A toolset for cleaning, standardizing and combining multiple power plant databases. See the for a more extensive insight.
WARNING (2017/03/08): To prune unvoluntarily introduced non-public
data (copyrighted data) from our repository we were forced to
substantially rewrite the git commit history. This means that merges
with descendants of earlier commits will NOT apply cleanly and instead
have to be processed manually. Also, the usual 'pull' procedure will
fail to start working based on the new changes, you have to save your
changes and then call either git reset origin/master
or even git reset --hard origin/master
(Note that this removes the commits on
your current branch). We used the opportunity to move the
continuously updating database bits to git large files, which you will
have to install.
This package helps with simplifying the data collection of power plants. Information on power plants, particularly European ones is scattered over a few different projects and databases that are introducing their own different standards. Thus, we firstly provide functions to vertically clean databases and convert them into one coherent standard, which does not distinguish the units of a power plant. Secondly, we provide functions to horizontally merge different databases in order to check their consistency and improve the reliability.

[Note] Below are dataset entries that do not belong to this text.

(** The invariant of the data model: identifiers are unique, every vertex
    has its adjacency list (in the same order) and every edge ends at a
    vertex. *)
Fixpoint nodupb (l : list Z) : bool :=
  match l with
  | [] => true
  | x :: l' => negb (existsb (Z.eqb x) l') && nodupb l'
  end.

Definition bem_formado (g : Grafo) : bool :=
  nodupb (Dict.keys (vertices g))
  && bool_decide (Dict.keys (adj g) = Dict.keys (vertices g))
  && forallb (fun e => Dict.mem (destino e) (vertices g)) (lista_arestas g).

(** A stored edge from [o] to [d] with weight [p]. *)
Definition aresta_em (g : Grafo) (o d : Z) (p : option string) : Prop :=
  exists e, In e (adj_get (adj g) o) /\ destino e = d /\ peso e = p.

(** ** Definitions used in the statements *)

(** The same invariant as a proposition, with the edges reached through
    [adj_get]. *)
Definition inv (g : Grafo) : Prop :=
  List.NoDup (Dict.keys (vertices g))
  /\ Dict.keys (adj g) = Dict.keys (vertices g)
  /\ (forall o e, In e (adj_get (adj g) o) ->
                  In (destino e) (Dict.keys (vertices g))).

(** What identifies an edge inside an adjacency list. *)
Definition chave (e : Aresta) : Z * option string := (destino e, peso e).

(** Every stored edge has its mirror, and no list repeats an edge. *)
Definition espelhado (g : Grafo) : Prop :=
  (forall o d p, aresta_em g o d p -> aresta_em g d o p)
  /\ (forall o, List.NoDup (map chave (adj_get (adj g) o))).

(** The stored edges in iteration order, each with the key it is stored
    under. *)
Definition arestas_com_origem (a : Dict.t (list Aresta)) : list (Z * Aresta) :=
  flat_map (fun ol => map (pair (fst ol)) (snd ol)) a.

(** The keys whose counter an edge increments. *)
Definition incrementos (tp : Z) (oe : Z * Aresta) : list Z :=
  if Z.eqb tp 3 then
    if Z.ltb (fst oe) (destino (snd oe)) then [fst oe; destino (snd oe)] else []
  else [fst oe].

(** The degree of [v] in an undirected graph: the stored edges that leave
    [v] for another vertex (each logical edge [v]-[w] is stored once in the
    list of [v] and once, mirrored, in the list of [w]). *)
Definition grau (g : Grafo) (v : Z) : Z :=
  Z.of_nat (length (List.filter (fun e => negb (Z.eqb (destino e) v))
                                (adj_get (adj g) v))).

(** The number of stored edges from [o] to [d] with weight [p]. *)
Definition copias (g : Grafo) (o d : Z) (p : option string) : nat :=
  length (List.filter (fun e => Z.eqb (destino e) d && peso_eqb (peso e) p)
                      (adj_get (adj g) o)).

(** Dirac's condition: every degree is at least [n // 2]. *)
Definition dirac_vale (g : Grafo) : Prop :=
  forall v, In v (Dict.keys (vertices g)) ->
            Z.of_nat (length (vertices g)) / 2 <= grau g v.

(** Ore's condition: the degrees of two distinct vertices that are not
    adjacent add up to at least [n]. *)
Definition ore_vale (g : Grafo) : Prop :=
  forall u v, In u (Dict.keys (vertices g)) -> In v (Dict.keys (vertices g)) ->
              u <> v -> (forall p, ~ aresta_em g u v p) ->
              Z.of_nat (length (vertices g)) <= grau g u + grau g v.

(** What a search does to the set of visited vertices and to the list it
    extends: it adds the same new vertices of [U] to both, and the visited
    set it leaves satisfies [P]. *)
Definition visita (U vis : gset Z) (l : list Z) (P : gset Z -> Prop)
    (r : result (gset Z * list Z)) : Prop :=
  exists novos,
    r = Ok (vis ∪ list_to_set novos, l ++ novos)
    /\ NoDup novos
    /\ (forall x, x ∈ novos -> x ∈ U /\ x ∉ vis)
    /\ P (vis ∪ list_to_set novos).

(** One step of a loop over candidate vertices: [if w not in visitados:
    busca(w)]. *)
Definition laco (busca : Z -> gset Z * list Z -> result (gset Z * list Z))
    (st : gset Z * list Z) (w : Z) : result (gset Z * list Z) :=
  if decide (w ∈ st.1) then Ok st else busca w st.

(** The second pass: one component per unvisited vertex of the reversed
    finishing order. *)
Definition passo2 (fuel : nat) (t : gmap Z (list Z))
    (st : gset Z * list (list Z)) (v : Z) : result (gset Z * list (list Z)) :=
  if decide (v ∈ st.1) then Ok st
  else r ← Part000.dfs2 fuel t v (st.1, []); Ok (r.1, st.2 ++ [r.2]).

(** The directed 3-cycle 1 -> 2 -> 3 -> 1. *)
Definition ciclo3 : Grafo :=
  construido000 0
    [AddVertice 1 "a" None; AddVertice 2 "b" None; AddVertice 3 "c" None;
     AddAresta 1 2 None; AddAresta 2 3 None; AddAresta 3 1 None].

(** The index of the component of [v]. *)
Definition componente_de (comps : list (list Z)) (v : Z) (i : nat) : Prop :=
  exists c, nth_error comps i = Some c /\ In v c.

(** The edges the connectivity search may still push: those stored under
    keys it has not visited. *)
Definition peso_restante (a : Dict.t (list Aresta)) (vis : gset Z) : nat :=
  list_sum (map (fun kl => if decide (fst kl ∈ vis) then 0%nat
                           else length (snd kl)) a).

(** ** Definitions used in the further properties *)

(** The sum of a list of integers. *)
Definition soma (l : list Z) : Z := fold_right Z.add 0 l.

(** The stored edges counted by [calcular_graus] in a graph of kind 3:
    those whose origin is smaller than their destination. *)
Definition arestas_contadas (g : Grafo) : list (Z * Aresta) :=
  List.filter (fun oe => Z.ltb (fst oe) (destino (snd oe)))
              (arestas_com_origem (adj g)).

(** A stored edge leads from [x] to [y]. *)
Definition aresta_entre (a : Dict.t (list Aresta)) (x y : Z) : Prop :=
  exists e, In e (adj_get a x) /\ destino e = y.

(** [y] can be reached from [x] along stored edges. *)
Definition alcanca (a : Dict.t (list Aresta)) : Z -> Z -> Prop :=
  rtc (aresta_entre a).

(** Every vertex can be reached from every vertex. *)
Definition conexo_vale (g : Grafo) : Prop :=
  forall u v, In u (Dict.keys (vertices g)) -> In v (Dict.keys (vertices g)) ->
              alcanca (adj g) u v.

(** The stack-based search of both variants of [conexo_nao_direcionado],
    for any function [suc] that lists what a vertex pushes. *)
Fixpoint busca_pilha (suc : Z -> list Z) (fuel : nat) (pilha : list Z)
    (visitados : gset Z) : result (gset Z) :=
  match fuel with
  | O => Err OutOfFuel
  | S f =>
      match pilha with
      | [] => Ok visitados
      | u :: resto =>
          if decide (u ∈ visitados) then busca_pilha suc f resto visitados
          else
            let vis := {[u]} ∪ visitados in
            let novos :=
              List.filter (fun d => negb (bool_decide (d ∈ vis))) (suc u) in
            busca_pilha suc f (rev novos ++ resto) vis
      end
  end.

(** [x] and [y] reach each other: they are in the same strongly connected
    component. *)
Definition fortemente (a : Dict.t (list Aresta)) (x y : Z) : Prop :=
  alcanca a x y /\ alcanca a y x.

(** [z] is [m] or comes before [m] in the list [L]. *)
Definition antes_ou_igual (L : list Z) (z m : Z) : Prop :=
  exists L1 L2, L = L1 ++ m :: L2 /\ In z (L1 ++ [m]).

(** The state of the first pass of Kosaraju's algorithm: [L] lists the
    finished vertices in finishing order, the vertices of [vis] that are
    not in [L] are those whose search is still running.  Every edge from a
    finished vertex leads to a visited one; and a finished vertex either
    shares its component with a running one, or everything it reaches is
    finished and the last to finish among that is in its component. *)
Definition estado1 (a : Dict.t (list Aresta)) (vis : gset Z) (L : list Z)
  : Prop :=
  (forall x, In x L -> x ∈ vis)
  /\ (forall x z, In x L -> aresta_entre a x z -> z ∈ vis)
  /\ (forall y, In y L ->
        (exists g, g ∈ vis /\ ~ In g L /\ fortemente a y g)
        \/ (exists m, fortemente a y m
                      /\ forall z, alcanca a y z -> antes_ou_igual L z m)).

(** What a search of the first pass guarantees when it returns. *)
Definition busca1_correta (a : Dict.t (list Aresta))
    (busca : Z -> gset Z * list Z -> result (gset Z * list Z)) : Prop :=
  forall u vis L vis' L',
    busca u (vis, L) = Ok (vis', L') ->
    u ∉ vis -> estado1 a vis L ->
    (forall g, g ∈ vis -> ~ In g L -> alcanca a g u) ->
    estado1 a vis' L'
    /\ exists N, L' = L ++ N /\ vis' = vis ∪ list_to_set N
                 /\ (forall x, In x N -> x ∉ vis) /\ In u N.

(** What a search of the second pass guarantees when it returns: the new
    vertices are reached from [u] in the transposed adjacency, and whatever
    the transposed adjacency lists for them is visited. *)
Definition busca2_correta (t : gmap Z (list Z))
    (busca : Z -> gset Z * list Z -> result (gset Z * list Z)) : Prop :=
  forall u vis l vis' l',
    busca u (vis, l) = Ok (vis', l') -> u ∉ vis ->
    exists N, l' = l ++ N /\ vis' = vis ∪ list_to_set N
              /\ (forall x, In x N -> x ∉ vis) /\ In u N
              /\ (forall x, In x N ->
                    rtc (fun x y => In y (Part000.transposto_get t x)) u x)
              /\ (forall x w, In x N -> In w (Part000.transposto_get t x) ->
                              w ∈ vis').

(** The state of the second pass: the visited vertices are those of the
    components found so far, no edge enters them from outside, and each
    component found is a class of mutually reachable vertices. *)
Definition estado2 (a : Dict.t (list Aresta)) (W : gset Z)
    (comps : list (list Z)) : Prop :=
  (forall x, x ∈ W <-> In x (concat comps))
  /\ (forall w x, x ∈ W -> aresta_entre a w x -> w ∈ W)
  /\ (forall c x y, In c comps -> In x c -> (In y c <-> fortemente a x y)).

(** [v] is a vertex that forms a strongly connected component on its own:
    no other vertex both is reached from it and reaches it. *)
Definition sozinho (g : Grafo) (v : Z) : Prop :=
  In v (Dict.keys (vertices g))
  /\ forall w, alcanca (adj g) v w -> alcanca (adj g) w v -> w = v.

(** The origins of the stored edges that end at [u], one per edge, in
    storage order. *)
Definition origens (a : Dict.t (list Aresta)) (u : Z) : list Z :=
  map fst (List.filter (fun oe => Z.eqb (destino (snd oe)) u)
                       (arestas_com_origem a)).

(** What the older variant of the connectivity search pushes for [u]. *)
Definition vizinhos (a : Dict.t (list Aresta)) (u : Z) : list Z :=
  map destino (adj_get a u) ++ origens a u.

(** A stored edge joins [x] and [y], in one direction or the other. *)
Definition ligados (a : Dict.t (list Aresta)) (x y : Z) : Prop :=
  aresta_entre a x y \/ aresta_entre a y x.

(** The pushes the older connectivity search may still make: for every
    stored edge, one for its origin and one for its destination, as long
    as that endpoint is not visited. *)
Definition peso_duplo (E : list (Z * Aresta)) (vis : gset Z) : nat :=
  list_sum (map (fun oe =>
                   ((if decide (fst oe ∈ vis) then 0 else 1)
                    + (if decide (destino (snd oe) ∈ vis) then 0 else 1))%nat)
                E).

(** The stored edges in the order [salvar_grafo] visits them: key by key,
    each with its key. *)
Definition arestas_por_chave (a : Dict.t (list Aresta)) : list (Z * Aresta) :=
  flat_map (fun o => map (pair o) (adj_get a o)) (Dict.keys a).

(** The edge [oe] (with its key) joins [x] and [y], in one direction or the
    other. *)
Definition liga (x y : Z) (oe : Z * Aresta) : bool :=
  (Z.eqb (fst oe) x && Z.eqb (destino (snd oe)) y)
  || (Z.eqb (fst oe) y && Z.eqb (destino (snd oe)) x).

(** The direction (key, destination) of the first edge of [E] that joins
    [x] and [y]. *)
Definition primeira (E : list (Z * Aresta)) (x y : Z) : option (Z * Z) :=
  match find (liga x y) E with
  | Some oe => Some (fst oe, destino (snd oe))
  | None => None
  end.

(** The edges of [Er] that are kept after the edges [Ep] have been seen:
    those that are not preceded by an edge joining the same two vertices in
    the opposite direction (for a self-loop: by a self-loop at the same
    vertex). *)
Fixpoint selecionadas (Ep Er : list (Z * Aresta)) : list Aresta :=
  match Er with
  | [] => []
  | oe :: Er' =>
      (if decide (primeira Ep (destino (snd oe)) (fst oe)
                  = Some (destino (snd oe), fst oe))
       then [] else [snd oe])
      ++ selecionadas (Ep ++ [oe]) Er'
  end.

powerplantmatching was initially developed by the Renewable Energy Group at FIAS to build power plant data inputs to PyPSA-based models for carrying out simulations for the CoNDyNet project, financed by the German Federal Ministry for Education and Research (BMBF) as part of the Stromnetze Research Initiative.
- clean and standardize power plant data sets
- merge power plant units to one power plant
- compare and combine different data sets
- create lookups and give statistical insight to power plant goodness
- provide cleaned data from different sources
- provide an already merged data set of five different data-sources
- Make sure that git lfs is installed, in case of doubt just run
git lfs install
- Copy or clone the repository to your preferred directory
- Install the package via 'pip install -e /path/to/powerplantmatching'
Optional but recommended:
- Download the ESE dataset. For integrating the data into powerplantmatching, the path of the downloaded file has to be added into the powerplantmatching/data/additional_data_config file with the keyword 'ese_path' (default is set to 'Downloads/projects.xls').
- Add youre ENTSOE security token to the powerplantmatching\data/catching_data_config file for easily updating youre ENTSOE database. The token can be obtained by refering to section 2 of the RESTful API documentation of the ENTSOE-E Transparency platform.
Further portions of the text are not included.